Entries taken from a collection:
= Beginning of Section =
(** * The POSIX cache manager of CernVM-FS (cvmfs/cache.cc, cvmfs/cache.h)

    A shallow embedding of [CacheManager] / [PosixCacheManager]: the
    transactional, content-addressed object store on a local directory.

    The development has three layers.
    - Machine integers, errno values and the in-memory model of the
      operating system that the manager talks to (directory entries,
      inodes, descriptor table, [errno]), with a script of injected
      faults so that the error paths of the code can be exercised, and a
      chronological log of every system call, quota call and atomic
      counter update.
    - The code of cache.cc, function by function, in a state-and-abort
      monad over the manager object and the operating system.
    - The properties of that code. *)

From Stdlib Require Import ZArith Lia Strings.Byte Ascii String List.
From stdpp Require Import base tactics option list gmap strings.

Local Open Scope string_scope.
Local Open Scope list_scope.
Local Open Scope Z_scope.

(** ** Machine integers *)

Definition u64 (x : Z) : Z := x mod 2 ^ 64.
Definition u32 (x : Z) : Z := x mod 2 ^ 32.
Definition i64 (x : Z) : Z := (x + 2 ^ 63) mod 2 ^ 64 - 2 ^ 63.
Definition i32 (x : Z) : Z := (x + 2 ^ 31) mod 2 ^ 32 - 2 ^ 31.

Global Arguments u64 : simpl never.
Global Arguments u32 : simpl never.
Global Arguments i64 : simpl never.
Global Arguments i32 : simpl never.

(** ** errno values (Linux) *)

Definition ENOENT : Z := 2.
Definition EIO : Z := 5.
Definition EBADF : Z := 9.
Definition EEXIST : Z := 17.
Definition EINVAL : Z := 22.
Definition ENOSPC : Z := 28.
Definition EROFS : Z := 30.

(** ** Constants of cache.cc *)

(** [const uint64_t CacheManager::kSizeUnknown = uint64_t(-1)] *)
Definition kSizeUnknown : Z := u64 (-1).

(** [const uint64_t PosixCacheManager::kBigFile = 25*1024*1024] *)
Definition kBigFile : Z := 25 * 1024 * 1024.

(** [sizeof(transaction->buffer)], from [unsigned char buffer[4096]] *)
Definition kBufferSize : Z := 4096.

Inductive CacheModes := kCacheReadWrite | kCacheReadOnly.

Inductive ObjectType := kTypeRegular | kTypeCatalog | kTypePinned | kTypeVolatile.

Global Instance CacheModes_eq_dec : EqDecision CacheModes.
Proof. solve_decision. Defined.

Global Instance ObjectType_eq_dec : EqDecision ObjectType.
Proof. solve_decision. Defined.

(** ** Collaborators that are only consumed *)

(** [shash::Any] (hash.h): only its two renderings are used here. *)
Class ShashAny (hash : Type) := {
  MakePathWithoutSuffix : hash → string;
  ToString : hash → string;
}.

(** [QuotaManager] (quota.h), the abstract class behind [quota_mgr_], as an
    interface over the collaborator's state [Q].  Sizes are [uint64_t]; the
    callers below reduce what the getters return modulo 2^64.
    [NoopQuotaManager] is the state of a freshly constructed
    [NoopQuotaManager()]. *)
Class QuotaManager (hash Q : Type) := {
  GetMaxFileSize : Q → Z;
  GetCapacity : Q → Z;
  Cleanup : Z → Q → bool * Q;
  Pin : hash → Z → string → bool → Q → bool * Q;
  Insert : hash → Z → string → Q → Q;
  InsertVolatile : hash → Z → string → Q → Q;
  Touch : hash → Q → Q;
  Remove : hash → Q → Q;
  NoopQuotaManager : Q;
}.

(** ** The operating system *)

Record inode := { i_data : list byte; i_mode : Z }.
= End of Section =
= Beginning of Section =
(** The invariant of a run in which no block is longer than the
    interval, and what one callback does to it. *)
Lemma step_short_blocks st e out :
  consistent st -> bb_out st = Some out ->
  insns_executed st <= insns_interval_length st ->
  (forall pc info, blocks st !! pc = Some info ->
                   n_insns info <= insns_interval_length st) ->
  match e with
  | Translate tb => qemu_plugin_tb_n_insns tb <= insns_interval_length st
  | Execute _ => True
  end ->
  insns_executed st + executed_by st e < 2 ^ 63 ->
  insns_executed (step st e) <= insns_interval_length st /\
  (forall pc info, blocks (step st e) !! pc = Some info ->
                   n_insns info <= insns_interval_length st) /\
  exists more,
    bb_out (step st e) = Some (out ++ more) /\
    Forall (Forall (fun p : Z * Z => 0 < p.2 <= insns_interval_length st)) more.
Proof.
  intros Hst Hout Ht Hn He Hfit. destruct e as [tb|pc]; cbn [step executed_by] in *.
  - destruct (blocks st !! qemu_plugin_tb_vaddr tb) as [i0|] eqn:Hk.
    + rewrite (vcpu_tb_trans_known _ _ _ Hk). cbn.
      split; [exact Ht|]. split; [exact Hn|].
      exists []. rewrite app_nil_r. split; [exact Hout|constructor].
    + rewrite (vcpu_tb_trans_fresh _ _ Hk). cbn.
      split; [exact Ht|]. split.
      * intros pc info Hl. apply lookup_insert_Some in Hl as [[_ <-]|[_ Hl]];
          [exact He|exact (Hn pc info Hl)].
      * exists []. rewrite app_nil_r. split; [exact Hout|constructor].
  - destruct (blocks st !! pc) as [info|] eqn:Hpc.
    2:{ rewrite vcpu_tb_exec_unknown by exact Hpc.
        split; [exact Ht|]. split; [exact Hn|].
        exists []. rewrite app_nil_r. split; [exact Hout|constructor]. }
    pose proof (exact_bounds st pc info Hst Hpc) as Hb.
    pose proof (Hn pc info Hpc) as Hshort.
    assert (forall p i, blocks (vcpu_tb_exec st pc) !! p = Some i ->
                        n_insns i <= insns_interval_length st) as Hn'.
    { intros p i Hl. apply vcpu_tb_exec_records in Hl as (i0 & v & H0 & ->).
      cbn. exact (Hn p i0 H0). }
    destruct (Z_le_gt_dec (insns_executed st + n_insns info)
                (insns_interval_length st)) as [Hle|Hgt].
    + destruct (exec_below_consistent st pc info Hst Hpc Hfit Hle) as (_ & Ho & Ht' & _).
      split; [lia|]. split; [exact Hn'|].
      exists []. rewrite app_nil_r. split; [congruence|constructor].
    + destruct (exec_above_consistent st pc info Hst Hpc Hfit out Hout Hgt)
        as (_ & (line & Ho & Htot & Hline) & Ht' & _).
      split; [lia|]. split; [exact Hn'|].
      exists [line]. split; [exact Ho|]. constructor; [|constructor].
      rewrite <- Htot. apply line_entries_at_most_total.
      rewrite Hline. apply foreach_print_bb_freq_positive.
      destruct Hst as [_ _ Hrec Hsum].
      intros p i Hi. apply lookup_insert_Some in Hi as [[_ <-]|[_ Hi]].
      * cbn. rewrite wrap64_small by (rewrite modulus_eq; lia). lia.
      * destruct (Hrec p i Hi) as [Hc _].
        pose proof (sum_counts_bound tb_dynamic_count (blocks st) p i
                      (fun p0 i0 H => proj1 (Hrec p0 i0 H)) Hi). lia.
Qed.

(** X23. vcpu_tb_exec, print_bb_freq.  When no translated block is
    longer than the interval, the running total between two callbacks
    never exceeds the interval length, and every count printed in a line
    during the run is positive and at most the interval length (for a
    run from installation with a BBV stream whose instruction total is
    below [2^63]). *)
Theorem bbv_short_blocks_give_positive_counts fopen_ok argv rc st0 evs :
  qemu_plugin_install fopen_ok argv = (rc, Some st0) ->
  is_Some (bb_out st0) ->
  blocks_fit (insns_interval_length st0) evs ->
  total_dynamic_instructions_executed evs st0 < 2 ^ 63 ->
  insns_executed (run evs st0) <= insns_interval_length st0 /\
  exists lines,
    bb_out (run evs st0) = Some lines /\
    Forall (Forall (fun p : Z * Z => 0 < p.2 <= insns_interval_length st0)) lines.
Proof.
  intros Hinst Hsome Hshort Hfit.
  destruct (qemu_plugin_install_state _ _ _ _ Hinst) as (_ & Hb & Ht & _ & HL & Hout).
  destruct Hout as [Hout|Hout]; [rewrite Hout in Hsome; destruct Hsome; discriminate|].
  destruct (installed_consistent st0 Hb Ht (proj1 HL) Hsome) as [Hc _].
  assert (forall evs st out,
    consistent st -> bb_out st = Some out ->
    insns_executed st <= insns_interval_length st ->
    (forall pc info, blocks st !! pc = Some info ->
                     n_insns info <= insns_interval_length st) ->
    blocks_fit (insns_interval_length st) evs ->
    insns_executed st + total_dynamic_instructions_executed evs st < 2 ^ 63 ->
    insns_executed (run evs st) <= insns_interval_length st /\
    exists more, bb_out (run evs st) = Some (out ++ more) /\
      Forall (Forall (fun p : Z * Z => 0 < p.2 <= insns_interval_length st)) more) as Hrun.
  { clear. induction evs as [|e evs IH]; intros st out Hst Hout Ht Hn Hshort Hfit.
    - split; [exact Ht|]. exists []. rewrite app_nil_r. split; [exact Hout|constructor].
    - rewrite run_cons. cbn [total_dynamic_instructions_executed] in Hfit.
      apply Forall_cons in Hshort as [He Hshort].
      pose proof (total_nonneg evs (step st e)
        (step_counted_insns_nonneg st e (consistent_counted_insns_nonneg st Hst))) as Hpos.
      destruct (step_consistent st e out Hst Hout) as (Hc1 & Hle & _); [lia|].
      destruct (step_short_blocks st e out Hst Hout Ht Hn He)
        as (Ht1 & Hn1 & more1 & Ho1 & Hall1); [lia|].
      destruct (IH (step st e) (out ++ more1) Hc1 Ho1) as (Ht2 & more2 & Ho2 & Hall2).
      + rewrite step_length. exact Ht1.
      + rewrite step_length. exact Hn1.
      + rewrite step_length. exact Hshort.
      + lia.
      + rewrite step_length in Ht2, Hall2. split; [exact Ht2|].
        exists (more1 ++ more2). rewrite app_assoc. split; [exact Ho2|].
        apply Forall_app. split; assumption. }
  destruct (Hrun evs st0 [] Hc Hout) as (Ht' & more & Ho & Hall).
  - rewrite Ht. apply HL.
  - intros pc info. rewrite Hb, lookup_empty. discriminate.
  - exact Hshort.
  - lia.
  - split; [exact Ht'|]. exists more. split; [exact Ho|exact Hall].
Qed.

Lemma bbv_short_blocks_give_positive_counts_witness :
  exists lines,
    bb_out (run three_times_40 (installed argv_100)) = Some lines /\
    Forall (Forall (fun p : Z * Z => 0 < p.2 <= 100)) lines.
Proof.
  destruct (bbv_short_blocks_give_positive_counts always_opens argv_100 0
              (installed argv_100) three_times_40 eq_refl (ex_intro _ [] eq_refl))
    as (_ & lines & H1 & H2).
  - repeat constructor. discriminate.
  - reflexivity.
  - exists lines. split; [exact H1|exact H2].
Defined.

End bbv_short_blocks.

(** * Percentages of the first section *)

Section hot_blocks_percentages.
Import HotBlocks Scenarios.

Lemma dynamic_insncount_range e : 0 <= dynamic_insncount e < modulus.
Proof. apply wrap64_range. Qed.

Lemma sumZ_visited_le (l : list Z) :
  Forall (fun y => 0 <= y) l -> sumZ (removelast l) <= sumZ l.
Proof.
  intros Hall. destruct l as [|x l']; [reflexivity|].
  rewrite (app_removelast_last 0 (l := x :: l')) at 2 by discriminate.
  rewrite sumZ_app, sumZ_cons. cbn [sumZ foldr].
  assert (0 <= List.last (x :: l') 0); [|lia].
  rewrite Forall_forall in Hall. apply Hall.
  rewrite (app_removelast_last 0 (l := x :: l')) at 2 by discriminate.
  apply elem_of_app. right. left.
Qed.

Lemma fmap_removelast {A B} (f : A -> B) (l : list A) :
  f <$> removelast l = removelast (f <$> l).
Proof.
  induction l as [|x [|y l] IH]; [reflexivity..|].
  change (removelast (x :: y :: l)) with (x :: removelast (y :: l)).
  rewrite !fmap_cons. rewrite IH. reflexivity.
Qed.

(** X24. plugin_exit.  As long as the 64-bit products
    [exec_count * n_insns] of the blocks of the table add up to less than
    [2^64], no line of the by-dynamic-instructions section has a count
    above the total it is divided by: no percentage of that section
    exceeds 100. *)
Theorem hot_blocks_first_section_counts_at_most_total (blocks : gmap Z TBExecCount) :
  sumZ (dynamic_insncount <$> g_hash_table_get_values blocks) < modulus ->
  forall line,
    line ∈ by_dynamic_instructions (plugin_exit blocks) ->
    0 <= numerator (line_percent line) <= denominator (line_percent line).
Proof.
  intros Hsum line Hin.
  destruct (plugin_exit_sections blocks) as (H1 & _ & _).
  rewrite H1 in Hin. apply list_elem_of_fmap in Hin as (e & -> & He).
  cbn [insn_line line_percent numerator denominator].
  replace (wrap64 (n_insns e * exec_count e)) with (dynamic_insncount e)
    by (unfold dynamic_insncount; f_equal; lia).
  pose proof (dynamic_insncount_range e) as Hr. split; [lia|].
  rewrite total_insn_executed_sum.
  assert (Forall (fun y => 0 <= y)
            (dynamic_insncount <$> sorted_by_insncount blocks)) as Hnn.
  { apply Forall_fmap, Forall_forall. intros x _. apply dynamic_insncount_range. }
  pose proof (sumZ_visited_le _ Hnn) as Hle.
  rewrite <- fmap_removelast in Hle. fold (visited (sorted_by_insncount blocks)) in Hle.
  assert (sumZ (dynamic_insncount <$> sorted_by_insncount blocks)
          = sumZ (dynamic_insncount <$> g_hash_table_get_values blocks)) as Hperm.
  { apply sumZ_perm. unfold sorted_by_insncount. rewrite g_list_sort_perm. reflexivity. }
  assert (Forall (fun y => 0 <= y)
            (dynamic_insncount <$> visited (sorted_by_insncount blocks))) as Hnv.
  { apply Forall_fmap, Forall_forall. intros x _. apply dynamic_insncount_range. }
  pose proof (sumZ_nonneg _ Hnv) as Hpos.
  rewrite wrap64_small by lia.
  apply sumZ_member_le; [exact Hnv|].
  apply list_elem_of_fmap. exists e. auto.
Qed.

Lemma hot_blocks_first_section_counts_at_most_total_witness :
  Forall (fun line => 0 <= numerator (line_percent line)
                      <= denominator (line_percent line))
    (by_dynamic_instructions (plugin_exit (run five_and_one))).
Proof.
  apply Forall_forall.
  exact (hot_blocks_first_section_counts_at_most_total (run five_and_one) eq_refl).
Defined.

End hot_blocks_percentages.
= End of Section =
= Beginning of Section =
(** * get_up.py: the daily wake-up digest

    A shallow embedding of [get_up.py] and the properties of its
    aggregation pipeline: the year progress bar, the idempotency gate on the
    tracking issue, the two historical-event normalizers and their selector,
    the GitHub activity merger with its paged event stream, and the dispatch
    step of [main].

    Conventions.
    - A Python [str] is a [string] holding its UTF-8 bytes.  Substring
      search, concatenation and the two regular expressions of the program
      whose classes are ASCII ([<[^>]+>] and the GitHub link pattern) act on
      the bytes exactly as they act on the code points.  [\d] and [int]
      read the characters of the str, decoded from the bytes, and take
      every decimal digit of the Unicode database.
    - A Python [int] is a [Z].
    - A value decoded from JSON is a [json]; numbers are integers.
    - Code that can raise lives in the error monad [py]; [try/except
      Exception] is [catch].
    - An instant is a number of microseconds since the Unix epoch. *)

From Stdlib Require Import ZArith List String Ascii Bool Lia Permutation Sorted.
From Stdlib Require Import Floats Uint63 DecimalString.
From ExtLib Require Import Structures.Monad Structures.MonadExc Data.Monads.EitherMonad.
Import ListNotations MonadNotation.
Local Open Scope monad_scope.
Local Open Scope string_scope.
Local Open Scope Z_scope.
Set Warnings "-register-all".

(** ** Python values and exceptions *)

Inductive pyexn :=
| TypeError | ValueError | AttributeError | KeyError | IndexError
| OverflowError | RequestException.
= End of Section =
Task goal: In the data above, retype exactly and only the lines between the one holding "split; [exact Ht|]. split." and the one holding "by exact Hpc.", inclusive.

Reply:
      split; [exact Ht|]. split.
      * intros pc info Hl. apply lookup_insert_Some in Hl as [[_ <-]|[_ Hl]];
          [exact He|exact (Hn pc info Hl)].
      * exists []. rewrite app_nil_r. split; [exact Hout|constructor].
  - destruct (blocks st !! pc) as [info|] eqn:Hpc.
    2:{ rewrite vcpu_tb_exec_unknown by exact Hpc.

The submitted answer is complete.